[Opening Provided records section]

(** A stream of proxy.rs's [run_recv]: what it writes back, and the bridge. *)
Definition proxy_recv (s : list byte) : list byte * Bridged :=
  match read_target s with
  | inr e => ([], Dropped e)
  | inl (t, s) => if connects t then ([REP_SUCCESS], Bridge t s) else ([REP_GENERAL_FAILURE], Dropped "cannot connect")
  end.

End Receivers.

(** A stream of [run_hop_recv]: what the relay writes to the target's stream. *)
Definition hop_recv (s : list byte) : option (list byte) :=
  match read_framed s with inr _ => None | inl (header, s) => Some (framed header ++ s) end.

(** ** SOCKS5 *)

Definition SOCKS5_VERSION : byte := x05.
Definition NO_AUTH : byte := x00.
Definition AUTH_NONE_ACCEPTABLE : byte := xff.
Definition CMD_CONNECT : byte := x01.
Definition ATYP_IPV4 : byte := x01.
Definition ATYP_DOMAIN : byte := x03.
Definition ATYP_IPV6 : byte := x04.
Definition REP_CMD_NOT_SUPPORTED : byte := x07.
Definition REP_ATYP_NOT_SUPPORTED : byte := x08.

Definition socks5_reply (rep : byte) : list byte := [SOCKS5_VERSION; rep; x00; ATYP_IPV4] ++ repeat x00 4 ++ repeat x00 2.

(** What a client got, what was sent on a stream of the tunnel if one was opened,
    and the client's bytes the bridge begins with, or the error. *)
Record Socks : Type := mkSocks { sk_written : list byte; sk_sent : option (list byte); sk_result : list byte + string }.

(** The address of a request, and what follows it. *)
Definition read_host (atyp : byte) (s : list byte) : option (list byte + string) * list byte :=
  if Byte.eqb atyp ATYP_IPV4 then
    match read_exact 4 s with
    | (Some addr, s) => (Some (inl (ipv4_to_string (from_be addr))), s)
    | (None, s) => (Some (inr "unexpected end of file"%string), s)
    end
  else if Byte.eqb atyp ATYP_DOMAIN then
    match s with
    | [] => (Some (inr "unexpected end of file"%string), [])
    | len :: s =>
        match read_exact (Z.to_nat (byte_val len)) s with
        | (Some domain, s) => (Some (match from_utf8 domain with Some d => inl d | None => inr "invalid domain encoding"%string end), s)
        | (None, s) => (Some (inr "unexpected end of file"%string), s)
        end
    end
  else if Byte.eqb atyp ATYP_IPV6 then
    match read_exact 16 s with
    | (Some addr, s) => (Some (inl (ipv6_to_string addr)), s)
    | (None, s) => (Some (inr "unexpected end of file"%string), s)
    end
  else (None, s).

Section Client.
(** What comes back on the tunnel's stream for what was sent on it. *)
Context (remote : list byte -> list byte).

(** Phases 3 to 5: ask the remote side, answer the client. *)
Definition socks5_connect (written host : list byte) (port : Z) (s : list byte) : Socks :=
  let sent := send_header host port in
  match remote sent with
  | [] => mkSocks written (Some sent) (inr "unexpected end of stream"%string)
  | rep :: _ =>
      if negb (Byte.eqb rep REP_SUCCESS)
      then mkSocks (written ++ socks5_reply REP_GENERAL_FAILURE) (Some sent) (inr "remote could not connect"%string)
      else mkSocks (written ++ socks5_reply REP_SUCCESS) (Some sent) (inl s)
  end.

(** Phase 2: the request. *)
Definition socks5_request (written s : list byte) : Socks :=
  match read_exact 4 s with
  | (Some [ver; cmd; _; atyp], s) =>
      if negb (Byte.eqb ver SOCKS5_VERSION) then mkSocks written None (inr "SOCKS5 request version mismatch"%string)
      else if negb (Byte.eqb cmd CMD_CONNECT)
      then mkSocks (written ++ socks5_reply REP_CMD_NOT_SUPPORTED) None (inr "only CONNECT is supported"%string)
      else match read_host atyp s with
           | (None, _) => mkSocks (written ++ socks5_reply REP_ATYP_NOT_SUPPORTED) None (inr "unsupported ATYP"%string)
           | (Some (inr e), _) => mkSocks written None (inr e)
           | (Some (inl host), s) =>
               match read_exact 2 s with
               | (None, _) => mkSocks written None (inr "unexpected end of file"%string)
               | (Some port, s) => socks5_connect written host (from_be port) s
               end
           end
  | _ => mkSocks written None (inr "unexpected end of file"%string)
  end.

(** The bytes [s] are the client's, up to its end. *)
Definition handle_socks5_client (s : list byte) : Socks :=
  match read_exact 2 s with
  | (Some [ver; nmethods], s) =>
      if negb (Byte.eqb ver SOCKS5_VERSION) then mkSocks [] None (inr "not a SOCKS5 client"%string)
      else match read_exact (Z.to_nat (byte_val nmethods)) s with
           | (None, _) => mkSocks [] None (inr "unexpected end of file"%string)
           | (Some methods, s) =>
               if negb (existsb (Byte.eqb NO_AUTH) methods)
               then mkSocks [SOCKS5_VERSION; AUTH_NONE_ACCEPTABLE] None (inr "client requires authentication"%string)
               else socks5_request [SOCKS5_VERSION; NO_AUTH] s
           end
  | _ => mkSocks [] None (inr "unexpected end of file"%string)
  end.
(* ===== verification/Route.v ===== *)
(** * Routes over several hops

    route.rs: the request a client makes of each relay, what the relay does with it,
    the chain the client builds and the UDP proxy of a relay.  A relay's streams are
    a function from the bytes of a request to the bytes that come back; starting the
    program on the next host over SSH, binding the proxy's port and dialling are
    arguments. *)

From Stdlib Require Import ZArith Lia Bool List String.
From Stdlib Require Import Strings.Byte.
From stdpp Require Import base list numbers option.
From S2P Require Import Prelude TestCrypto Identity Stun Net Text AuditLog Specs Addr Shell.

Open Scope Z_scope.

Definition sbind {A B} (r : A + string) (k : A -> B + string) : B + string :=
  match r with inl a => k a | inr e => inr e end.

Definition read_n (n : nat) (s : list byte) : (list byte * list byte) + string :=
  match read_exact n s with
  | (Some l, s) => inl (l, s)
  | (None, _) => inr "unexpected end of stream"%string
  end.

(** A number of two bytes. *)
Definition read_u16 (s : list byte) : (Z * list byte) + string :=
  sbind (read_n 2 s) (fun '(buf, s) => inl (from_be buf, s)).

(** ** The request *)

Definition hop_request (hop : list byte) : list byte :=
  to_be 2 (wrap 16 (Z.of_nat (length hop))) ++ hop ++ to_be 2 0.

(** The part of [do_handle_hop_stream] that reads it: the next host. *)
Definition read_hop_request (s : list byte) : list byte + string :=
  sbind (read_u16 s) (fun '(host_len, s) =>
  if (host_len =? 0) || (512 <? host_len) then inr "invalid host_len"%string
  else sbind (read_n (Z.to_nat host_len) s) (fun '(host_bytes, s) =>
  match from_utf8 host_bytes with
  | None => inr "non-UTF8 host"%string
  | Some next_host => sbind (read_n 2 s) (fun _ => inl next_host)
  end)).

(** ** The relay *)

Section Hops.
Context {K : Kem}.

Definition hop_response (proxy_port : Z) (x25519 : list byte) (kem_pk : KemPublicKey) : list byte :=
  let kem_bytes := pk_to_bytes kem_pk in
  [x01] ++ to_be 2 proxy_port ++ to_be 2 (wrap 16 (Z.of_nat (length x25519))) ++ x25519
  ++ to_be 2 (wrap 16 (Z.of_nat (length kem_bytes))) ++ kem_bytes.

Section Relay.
(** The line that the program prints when it was started on the next host, and the
    port a proxy socket is bound to. *)
Context (start : RemoteInfo -> list byte + string) (bind : RemoteInfo -> option Z).

(** [do_handle_hop_stream]: the response, and the address the proxy forwards to. *)
Definition do_handle_hop_stream (s : list byte) : (list byte * SocketAddr) + string :=
  sbind (read_hop_request s) (fun next_host =>
  let '(user, host) := parse_userhost next_host in
  let remote := mkRemoteInfo host user None in
  sbind (start remote) (fun line =>
  sbind (parse_seam_line line) (fun '(next_port, x25519, kem_pk) =>
  match parse_socket_addr (host ++ [COLON] ++ dec next_port) with
  | None => inr "invalid socket address syntax"%string
  | Some next_addr =>
      match bind remote with
      | None => inr "bind proxy socket"%string
      | Some proxy_port => inl (hop_response proxy_port x25519 kem_pk, next_addr)
      end
  end))).

(** [handle_hop_stream]: what is written, and the proxy that runs from now on. *)
Definition handle_hop_stream (s : list byte) : list byte * option SocketAddr :=
  match do_handle_hop_stream s with
  | inl (resp, next_addr) => (resp, Some next_addr)
  | inr _ => ([x00], None)
  end.

End Relay.

(** ** The client *)

(** The response, as it is read from a relay on the way and from the last one, where
    the lengths are not checked. *)
Definition read_hop_response (checked : bool) (s : list byte) : (Z * list byte * KemPublicKey) + string :=
  sbind (read_n 1 s) (fun '(status, s) =>
  if negb (bytes_eqb status [x01]) then inr "relay failed to forward"%string
  else sbind (read_u16 s) (fun '(proxy_port, s) =>
  sbind (read_u16 s) (fun '(x25519_len, s) =>
  if checked && negb (x25519_len =? 32) then inr "relay returned invalid X25519 key length"%string
  else sbind (read_n (Z.to_nat x25519_len) s) (fun '(x25519, s) =>
  if negb (length x25519 =? 32)%nat then inr "relay returned invalid X25519 key"%string
  else sbind (read_u16 s) (fun '(kem_len, s) =>
  if checked && (2048 <? kem_len) then inr "relay returned oversized KEM key"%string
  else sbind (read_n (Z.to_nat kem_len) s) (fun '(kem_bytes, s) =>
  match pk_from_bytes kem_bytes with
  | None => inr "relay returned invalid KEM public key"%string
  | Some kem_pk => inl (proxy_port, x25519, kem_pk)
  end)))))).

(** A stream of the connection to a relay: what comes back for what is written. *)
Definition Mux : Type := list byte -> list byte.

Section Client.
(** Dialling: the connection, if there is one, for a host, a port and the keys. *)
Context (dial : list byte -> Z -> list byte -> KemPublicKey -> option Mux).

(** One hop: the request, the response and the connection through the proxy; with
    the address that was dialled. *)
Definition next_hop (checked : bool) (mux : Mux) (current_host hop : list byte) : (Mux * (list byte * Z)) + string :=
  sbind (read_hop_response checked (mux (hop_request hop))) (fun '(proxy_port, x25519, kem_pk) =>
  match dial current_host proxy_port x25519 kem_pk with
  | None => inr "connect"%string
  | Some mux => inl (mux, (current_host, proxy_port))
  end).

(** The loop over the further relays. *)
Fixpoint chain (mux : Mux) (current_host : list byte) (hops : list (list byte)) : (Mux * list byte * list (list byte * Z)) + string :=
  match hops with
  | [] => inl (mux, current_host, [])
  | hop :: hops =>
      sbind (next_hop true mux current_host hop) (fun '(mux, dialled) =>
      sbind (chain mux (parse_userhost hop).2 hops) (fun '(mux, host, ds) => inl (mux, host, dialled :: ds)))
  end.

Definition dest_hop (dest : list byte) : list byte :=
  let '(user, host) := parse_userhost dest in target (mkRemoteInfo host user None).

(** How [run] ends: the route alone, or a command on the connection to the
    destination. *)
Inductive RouteEnd : Type :=
  | Established
  | RunsShellOver (mux : Mux) (args : list (list byte))
  | PipesOver (mux : Mux).

(** [run]: [bootstrap] is the connection to the first relay, over SSH.  With it the
    addresses that were dialled after it. *)
Definition route (bootstrap : RemoteInfo -> option Mux) (via : list (list byte)) (dest : list byte) (ssh_port : option Z)
  (subcmd : list (list byte)) : (RouteEnd * list (list byte * Z)) + string :=
  match via with
  | [] => inr "--via must be specified at least once"%string
  | first_hop :: hops =>
      let '(user, host) := parse_userhost first_hop in
      match bootstrap (mkRemoteInfo host user ssh_port) with
      | None => inr "bootstrap"%string
      | Some first_mux =>
          sbind (chain first_mux host hops) (fun '(mux, current_host, ds) =>
          sbind (next_hop false mux current_host (dest_hop dest)) (fun '(dest_mux, d) =>
          match subcmd with
          | [] => inl (Established, ds ++ [d])
          | name :: remaining =>
              if bytes_eqb name (string_bytes "shell") || bytes_eqb name (string_bytes "sh") then inl (RunsShellOver dest_mux remaining, ds ++ [d])
              else if bytes_eqb name (string_bytes "pipe") then inl (PipesOver dest_mux, ds ++ [d])
              else inr "subcommand is not supported through multi-hop routes"%string
          end))
      end
  end.
(* ===== verification/Watch.v ===== *)
(** * Watching a directory

    watch.rs: the map of changed files that the watcher's thread fills, the loop that
    sends what has been stable for the debounce time over the persistent connection,
    and what it does when that fails.  A change of the directory and its event are
    separate steps; a batch is read and sent as one round of Transfer.v. *)

From Stdlib Require Import ZArith Lia Bool List String.
From Stdlib Require Import Strings.Byte.
From stdpp Require Import base list numbers option gmap relations.
From S2P Require Import Prelude TestCrypto Text Proc Transfer.

Open Scope Z_scope.

(** The directory, the receiver's files, the events the watcher has not seen yet, the
    pending map with its instants, and whether there is a connection. *)
Record Watching : Type := mkWatching {
  local : Files;
  remote : Files;
  events : list (list byte);
  pending : gmap (list byte) Z;
  session : bool
}.

(** The watcher's thread, for the next path of an event. *)
Definition on_event (now : Z) (s : Watching) : Watching :=
  match events s with
  | [] => s
  | path :: evs =>
      let pending := match local s !! path with
                     | Some _ => <[path := now]> (pending s)
                     | None => pending s
                     end in
      mkWatching (local s) (remote s) evs pending (session s)
  end.

(** The files that have been stable for the debounce time, in the order the map yields
    its entries. *)
Definition stable (debounce now : Z) (entries : list (list byte * Z)) : list (list byte) :=
  map fst (List.filter (fun e => debounce <=? duration_since now e.2) entries).

Definition remove_all (ready : list (list byte)) (m : gmap (list byte) Z) : gmap (list byte) Z :=
  fold_left (fun m p => delete p m) ready m.

(** The names of those that still exist. *)
Definition batch (local : Files) (ready : list (list byte)) : list (list byte) :=
  map from_utf8_lossy (List.filter (fun rel => match local !! rel with Some _ => true | None => false end) ready).

(** How connecting, if there is no connection, and pushing go. *)
Inductive Pushed : Type :=
  | ReconnectFails
  | PushFails (remote : Files)
  | PushDone (remote : Files).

[Closing Provided records section]

> **Exercise**:
The lines to extract from the data above begin with the line containing "else sbind (read_n (Z.to_nat host_len)" and end with the line containing "sbind (parse_seam_line line)". Extract them exactly, including both.

> **Completed exercise**:
  else sbind (read_n (Z.to_nat host_len) s) (fun '(host_bytes, s) =>
  match from_utf8 host_bytes with
  | None => inr "non-UTF8 host"%string
  | Some next_host => sbind (read_n 2 s) (fun _ => inl next_host)
  end)).

(** ** The relay *)

Section Hops.
Context {K : Kem}.

Definition hop_response (proxy_port : Z) (x25519 : list byte) (kem_pk : KemPublicKey) : list byte :=
  let kem_bytes := pk_to_bytes kem_pk in
  [x01] ++ to_be 2 proxy_port ++ to_be 2 (wrap 16 (Z.of_nat (length x25519))) ++ x25519
  ++ to_be 2 (wrap 16 (Z.of_nat (length kem_bytes))) ++ kem_bytes.

Section Relay.
(** The line that the program prints when it was started on the next host, and the
    port a proxy socket is bound to. *)
Context (start : RemoteInfo -> list byte + string) (bind : RemoteInfo -> option Z).

(** [do_handle_hop_stream]: the response, and the address the proxy forwards to. *)
Definition do_handle_hop_stream (s : list byte) : (list byte * SocketAddr) + string :=
  sbind (read_hop_request s) (fun next_host =>
  let '(user, host) := parse_userhost next_host in
  let remote := mkRemoteInfo host user None in
  sbind (start remote) (fun line =>
  sbind (parse_seam_line line) (fun '(next_port, x25519, kem_pk) =>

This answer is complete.